*** Opening Given records ***

Definition migrateV0V1 : M S Status :=
  let* (s, keys) := api_scan kQueries "" in
  if negb (Status_ok s)
  then ret (mkStatus 1 "Failed to lookup legacy query data from database")
  else
    for_each keys (fun key =>
      if boost_ends_with key kDbEpochSuffix || boost_ends_with key kDbCounterSuffix
         || boost_starts_with key "query."
      then ret tt
      else
        let* (got, value) := api_get kQueries key in
        if negb (Status_ok got) then ret tt
        else
          let '(s, out) := ptreeToRapidJSON (default "" value) in
          if negb (Status_ok s) then ret tt
          else api_set kQueries key out ;;; ret tt) ;;;
    ret Status_success.

Definition audit_str : string := ".audit.".

(** [new_key.replace(pos, audit_str.length(), ".auditeventpublisher.")]. *)
Definition audit_rename (pos : nat) (key : string) : string :=
  String.substring 0 pos key +:+ ".auditeventpublisher."
  +:+ String.substring (pos + String.length audit_str)
                       (String.length key - (pos + String.length audit_str)) key.

Definition migrateV1V2 : M S Status :=
  let* (s, keys) := api_scan kEvents "" in
  if negb (Status_ok s)
  then ret (Status_failure ("Failed to scan event keys from database: " +:+ message s))
  else
    for_each keys (fun key =>
      match String.index 0 audit_str key with
      | None => ret tt
      | Some pos =>
          let new_key := audit_rename pos key in
          let* (s, value) := api_get kEvents key in
          if negb (Status_ok s) then ret tt
          else
            let* s := api_set kEvents new_key (default "" value) in
            if negb (Status_ok s) then ret tt
            else api_delete kEvents key ;;; ret tt
      end) ;;;
    ret Status_success.

Definition migrate (db_version : Z) : M S Status :=
  if decide (db_version = 0)%Z then migrateV0V1
  else if decide (db_version = 1)%Z then migrateV1V2
  else ret (Status1 1).

(** The [while (db_version != to_version)] loop; [None] when out of fuel. *)
Fixpoint upgrade_loop (fuel : nat) (db_version to_version : Z) : M S (option Status) :=
  if decide (db_version = to_version) then ret (Some Status_success)
  else match fuel with
  | O => ret None
  | Datatypes.S fuel =>
      let* migrate_status := migrate db_version in
      if negb (Status_ok migrate_status)
      then ret (Some (mkStatus 1 "Database migration failed."))
      else
        let* st := api_set kPersistentSettings kDbVersionKey (to_string (db_version + 1)) in
        if negb (Status_ok st)
        then ret (Some (mkStatus 1 "Database migration failed."))
        else upgrade_loop fuel (db_version + 1) to_version
  end.

Definition upgradeDatabase (fuel : nat) (to_version : Z) : M S (option Status) :=
  let* (st, value) := api_get kPersistentSettings kDbVersionKey in
  if Status_ok st then
    match tryTo TInt (default "" value) 10 with
    | inr _ => ret (Some (mkStatus 1 "Invalid value for database version."))
    | inl db_version => upgrade_loop fuel db_version to_version
    end
  else upgrade_loop fuel 0 to_version.
End Migrations.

*** Closing Given records ***

» Assignment:
Show all of the lines above in which "mkStatus" is present.

» Answer:
  then ret (mkStatus 1 "Failed to lookup legacy query data from database")
      then ret (Some (mkStatus 1 "Database migration failed."))
        then ret (Some (mkStatus 1 "Database migration failed."))
    | inr _ => ret (Some (mkStatus 1 "Invalid value for database version."))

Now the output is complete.